A team from the Humboldt University Berlin, the University of Haifa, and elsewhere presents findings from an ancient DNA and fossil morphology analysis focused on an extinct eastern crested rat sub-species, Lophiomys imhausi maremortum sub-species nova — a large, rare rodent with a distribution that offers hints to potential human migration routes across the Levant. Starting with bone samples going back some 42,000 to 103,000 years from at least 16 rat representatives at the Cave of the Skulls near the Dead Sea, the researchers attempted to sequence four Lophiomys individuals, generating one ancient mitochondrial genome sequence that was subsequently compared to sequences from dozens of other rodent species. "The reported paleomitogenome is the oldest so far in the Levant, opening the door for future paleo-DNA analyses in the region," they write, adding that their species distribution models point to habitable corridors that connected eastern parts of Africa with the Levant in the past. "This finding strengthens the hypothesis that early human dispersals were prompted by climactic changes and Late Pleistocene intercontinental connectivity."
Investigators at the Chinese Academy of Medical Sciences, Beijing Hospital, and Mingma Technologies describe inherited WDR77 gene mutations with apparent ties to familial papillary thyroid cancer (PTC) risk in a paper scheduled to appear in PNAS this week.

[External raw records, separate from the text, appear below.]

(* ===== verification/Signal.v ===== *)
(** * Signals

    ([src/src/task/signal.c].) Pending and blocked signals are bit sets of a
    thread, with a [siginfo_t] per signal. [do_signal] runs on the way back to
    user mode; it ends by killing the process, by setting up a handler, or with
    nothing more to do. [kill_proc] and [arch_signal_setup] are not part of
    the model: which of them is called, and with which signal, is the result. *)

From stdpp Require Import gmap.
From S2P Require Import Prelude.

Definition MINSIG : Z := 1.
Definition MAXSIG : Z := 32.
Definition SIGKILL : Z := 9.
Definition SIGSTOP : Z := 19.
Definition SIG_DFL : Z := 0.
Definition SIG_IGN : Z := 1.
Definition SI_KERNEL : Z := 128.
Definition SIGMASK (sig : Z) : Z := Z.shiftl 1 sig.

Inductive signal_internal := SIGNAL_INTERNAL_CORE | SIGNAL_INTERNAL_TERM | SIGNAL_INTERNAL_IGN | SIGNAL_INTERNAL_STOP | SIGNAL_INTERNAL_CONT.

Definition signal_sig_in_range (sig : Z) : bool := (sig >=? MINSIG) && (sig <=? MAXSIG).
Definition signal_sig_maskable (sig : Z) : bool := (sig >=? MINSIG) && (sig <? 64).
Definition signal_sigbit (sig : Z) : Z := u64 (Z.shiftl 1 sig).

Definition sigset_user_to_kernel (user_mask : Z) : Z :=
  let kernel_mask := u64 (Z.shiftl user_mask 1) in
  let kernel_mask := if signal_sig_maskable SIGKILL then Z.land kernel_mask (Z.lnot (signal_sigbit SIGKILL)) else kernel_mask in
  if signal_sig_maskable SIGSTOP then Z.land kernel_mask (Z.lnot (signal_sigbit SIGSTOP)) else kernel_mask.
Definition sigset_kernel_to_user (kernel_mask : Z) : Z := Z.shiftr kernel_mask 1.

(** The assignments of [signal_init], in order; the array was zero, that is
    [SIGNAL_INTERNAL_CORE]. *)
Definition signal_decisions : list (Z * signal_internal) :=
  [(6, SIGNAL_INTERNAL_CORE); (14, SIGNAL_INTERNAL_TERM); (7, SIGNAL_INTERNAL_CORE); (17, SIGNAL_INTERNAL_IGN); (18, SIGNAL_INTERNAL_CONT);
   (8, SIGNAL_INTERNAL_CORE); (1, SIGNAL_INTERNAL_TERM); (4, SIGNAL_INTERNAL_CORE); (2, SIGNAL_INTERNAL_TERM); (29, SIGNAL_INTERNAL_TERM);
   (6, SIGNAL_INTERNAL_CORE); (9, SIGNAL_INTERNAL_TERM); (13, SIGNAL_INTERNAL_TERM); (29, SIGNAL_INTERNAL_TERM); (27, SIGNAL_INTERNAL_TERM);
   (30, SIGNAL_INTERNAL_TERM); (3, SIGNAL_INTERNAL_CORE); (11, SIGNAL_INTERNAL_CORE); (16, SIGNAL_INTERNAL_TERM); (19, SIGNAL_INTERNAL_STOP);
   (20, SIGNAL_INTERNAL_STOP); (31, SIGNAL_INTERNAL_CORE); (15, SIGNAL_INTERNAL_TERM); (5, SIGNAL_INTERNAL_CORE); (21, SIGNAL_INTERNAL_STOP);
   (22, SIGNAL_INTERNAL_STOP); (31, SIGNAL_INTERNAL_CORE); (23, SIGNAL_INTERNAL_IGN); (10, SIGNAL_INTERNAL_TERM); (12, SIGNAL_INTERNAL_TERM);
   (26, SIGNAL_INTERNAL_TERM); (24, SIGNAL_INTERNAL_CORE); (25, SIGNAL_INTERNAL_CORE); (28, SIGNAL_INTERNAL_IGN)].
Definition signal_init : option (list signal_internal) :=
  foldl (fun t '(sig, d) => t ← t; zset t (sig - 1) d) (Some (replicate 32 SIGNAL_INTERNAL_CORE)) signal_decisions.

(** The union is its words; words 0 and 1 are the sender of a kill. *)
Record siginfo := mkSi { si_signo : Z; si_errno : Z; si_code : Z; si_fields : list Z }.
Definition no_info : siginfo := mkSi 0 0 0 (replicate 125 0).

Record sigaction := mkSa { sa_handler : Z; sa_flags : Z; sa_restorer : Z; sa_mask : Z }.

(** The part of a thread that signals use. *)
Record sig_task := mkSt {
  st_signal : Z; st_blocked : Z; st_actions : list sigaction; st_infos : list siginfo; st_info_mask : Z; st_status : Z
}.

Definition with_signal (t : sig_task) (s : Z) : sig_task := mkSt s (st_blocked t) (st_actions t) (st_infos t) (st_info_mask t) (st_status t).
Definition with_info (t : sig_task) (l : list siginfo) (m : Z) : sig_task := mkSt (st_signal t) (st_blocked t) (st_actions t) l m (st_status t).
Definition with_status (t : sig_task) (s : Z) : sig_task := mkSt (st_signal t) (st_blocked t) (st_actions t) (st_infos t) (st_info_mask t) s.

Definition has (set sig : Z) : bool := negb (Z.land set (SIGMASK sig) =? 0).

(** [sender]: the process of the current task, if there is one. *)
Definition signal_fill_kernel_siginfo (sender : option (option (Z * Z))) (sig code : Z) : siginfo :=
  match sender with
  | None => mkSi sig 0 code (replicate 125 0)
  | Some p => let '(pid, uid) := default (0, 0) p in mkSi sig 0 code (<[0%nat := pid]> (<[1%nat := uid]> (replicate 125 0)))
  end.

Definition signal_clear_pending_info (t : sig_task) (sig : Z) : option sig_task :=
  if negb (signal_sig_maskable sig) then Some t
  else l ← zset (st_infos t) sig no_info; Some (with_info t l (Z.land (st_info_mask t) (Z.lnot (signal_sigbit sig)))).

Section Decisions.
Context (decisions : list signal_internal).

(** [n] signals from [i] on are left. *)
Fixpoint pending_loop (n : nat) (t : sig_task) (unblocked_list i : Z) : option bool :=
  match n with
  | O => Some false
  | Datatypes.S n =>
    if negb (has unblocked_list i) then pending_loop n t unblocked_list (i + 1)
    else
      action ← zget (st_actions t) (i - 1);
      if sa_handler action =? SIG_IGN then pending_loop n t unblocked_list (i + 1)
      else if sa_handler action =? SIG_DFL then
        d ← zget decisions (i - 1);
        match d with SIGNAL_INTERNAL_IGN => pending_loop n t unblocked_list (i + 1) | _ => Some true end
      else Some true
  end.

Definition signals_pending_quick (t : sig_task) : option bool :=
  pending_loop (Z.to_nat (MAXSIG - MINSIG + 1)) t (Z.land (st_signal t) (Z.lnot (st_blocked t))) MINSIG.

(** How [do_signal] ends. *)
Inductive sig_effect := SigNone | SigKill (sig : Z) | SigHandler (sig : Z) (action : sigaction).

(** [task->signal &= ~SIGMASK(sig); signal_clear_pending_info(task, sig);] *)
Definition take_signal (t : sig_task) (sig : Z) : option sig_task :=
  signal_clear_pending_info (with_signal t (Z.land (st_signal t) (Z.lnot (SIGMASK sig)))) sig.

Fixpoint do_signal_loop (n : nat) (t : sig_task) (sig : Z) : option (sig_task * sig_effect) :=
  match n with
  | O => Some (t, SigNone)
  | Datatypes.S n =>
    if negb (has (st_signal t) sig) then do_signal_loop n t (sig + 1)
    else if has (st_blocked t) sig then do_signal_loop n t (sig + 1)
    else
      action ← zget (st_actions t) (sig - 1);
      if sig =? SIGKILL then t ← take_signal t sig; Some (t, SigKill sig)
      else if sa_handler action =? SIG_IGN then t ← take_signal t sig; do_signal_loop n t (sig + 1)
      else if sa_handler action =? SIG_DFL then
        decision ← zget decisions (sig - 1);
        match decision with
        | SIGNAL_INTERNAL_TERM | SIGNAL_INTERNAL_CORE => t ← take_signal t sig; Some (t, SigKill sig)
        | SIGNAL_INTERNAL_IGN | SIGNAL_INTERNAL_STOP | SIGNAL_INTERNAL_CONT => t ← take_signal t sig; do_signal_loop n t (sig + 1)
        end
      else t ← take_signal t sig; Some (t, SigHandler sig action)
  end.

Definition do_signal (t : sig_task) : option (sig_task * sig_effect) := do_signal_loop (Z.to_nat (MAXSIG - MINSIG + 1)) t MINSIG.
End Decisions.

(** ** Sending *)

Definition EINVAL : Z := 22.
Definition ESRCH : Z := 3.
Definition T_RUNNING : Z := 1.
Definition T_WAIT : Z := 2.
Definition T_DEATH : Z := 3.
Definition T_ZOMBIE : Z := 8.

Record proc := mkPc { pc_pgid : Z; pc_status : Z; pc_threads : list Z }.

(** Processes in the order of the process list, and threads by address. *)
Record sig_sys := mkSs { ss_procs : list Z; ss_proc : gmap Z proc; ss_task : gmap Z sig_task; ss_sender : option (option (Z * Z)) }.

Definition with_task (s : sig_sys) (p : Z) (t : sig_task) : sig_sys := mkSs (ss_procs s) (ss_proc s) (<[p := t]> (ss_task s)) (ss_sender s).

(** [cow_foreach(process->child_threads, target) { break; }] *)
Definition first_thread (l : list Z) : Z := default 0 (head (filter (fun p => p <> 0) l)).

Definition record_info (s : sig_sys) (t : sig_task) (sig : Z) (info : option siginfo) : option sig_task :=
  if negb (signal_sig_maskable sig) then Some t
  else
    let bit := signal_sigbit sig in
    if negb (Z.land (st_signal t) bit =? 0) then Some t
    else
      let i := match info with
               | Some i => mkSi sig (si_errno i) (si_code i) (si_fields i)
               | None => signal_fill_kernel_siginfo (ss_sender s) sig SI_KERNEL
               end in
      l ← zset (st_infos t) sig i;
      Some (with_info t l (Z.lor (st_info_mask t) bit)).

Definition send_signal_to_process_info (s : sig_sys) (process sig : Z) (info : option siginfo) : option (sig_sys * Z) :=
  if (process =? 0) || negb (signal_sig_in_range sig) then Some (s, - EINVAL)
  else
    p ← ss_proc s !! process;
    if (pc_status p =? T_DEATH) || (pc_status p =? T_ZOMBIE) then Some (s, - ESRCH)
    else
      let target := first_thread (pc_threads p) in
      if target =? 0 then Some (s, - ESRCH)
      else
        t ← ss_task s !! target;
        t ← record_info s t sig info;
        let t := with_signal t (Z.lor (st_signal t) (SIGMASK sig)) in
        let t := if st_status t =? T_WAIT then with_status t T_RUNNING else t in
        Some (with_task s target t, 0).

Definition send_signal_to_process (s : sig_sys) (process sig : Z) : option (sig_sys * Z) := send_signal_to_process_info s process sig None.

Fixpoint pgroup_loop (s : sig_sys) (l : list Z) (pgid sig : Z) (info : option siginfo) (sent : Z) : option (sig_sys * Z) :=
  match l with
  | [] => Some (s, sent)
  | process :: l =>
    if process =? 0 then pgroup_loop s l pgid sig info sent
    else
      p ← ss_proc s !! process;
      if pc_pgid p =? pgid then
        '(s, r) ← send_signal_to_process_info s process sig info;
        pgroup_loop s l pgid sig info (if r =? 0 then sent + 1 else sent)
      else pgroup_loop s l pgid sig info sent
  end.

Definition send_signal_to_pgroup_info (s : sig_sys) (pgid sig : Z) (info : option siginfo) : option (sig_sys * Z) :=
  if negb (signal_sig_in_range sig) then Some (s, - EINVAL)
  else
    '(s, sent) ← pgroup_loop s (ss_procs s) pgid sig info 0;
    Some (s, if sent >? 0 then 0 else - ESRCH).

Definition send_signal_to_pgroup (s : sig_sys) (pgid sig : Z) : option (sig_sys * Z) := send_signal_to_pgroup_info s pgid sig None.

Using exome sequencing, the team searched for suspicious germline mutations in half a dozen PTC cases from two unrelated families affected by non-syndromic forms of familial, non-medullary thyroid cancer (FNMTC), identifying two loss-of-function mutations in WDR77 — part of a transmethylase enzyme complex implicated in histone H3 modifications in other animals. The authors considered the potential consequences of the germline alterations with follow-up experiments on thyroid cancer cells missing the WDR77 gene, along with RNA sequencing analyses on patient-derived thyroid tissues from an individual carrying a WDR77 mutation. "Taken together, our findings reveal a predisposing gene of FNMTC and expand the variant profile predisposing to FNMTC," they report.
A University of Washington-led team outlines a next-generation sequencing strategy aimed at assessing polyguanine tract (PolyG) repeats and related cell lineage types, clonal cell populations, and clonal expansions, including those involving mutated cells that may progress to cancer. "The ability to detect pre-cancerous clones and reconstruct cancer evolution is important for early cancer detection and improving prevention and treatment strategies," the researchers explain, noting that their PolyG-DS sequencing method relies on CRISPR-Cas9-based targeting to enrich for PolyG loci fragments as well as duplex sequencing approaches for error correction. For their proof-of-principle experiments, they applied PolyG-DS method to ulcerative colitis samples, uncovering clonal cell expansions containing precancerous alterations, and to primary, metastatic, and matched normal samples from an individual with high-grade serous carcinoma ovarian cancer. "Because PolyG-DS is driver mutation agnostic," they write, "it provides a universal, cost-effective approach for assessing tumor evolution across cancer types."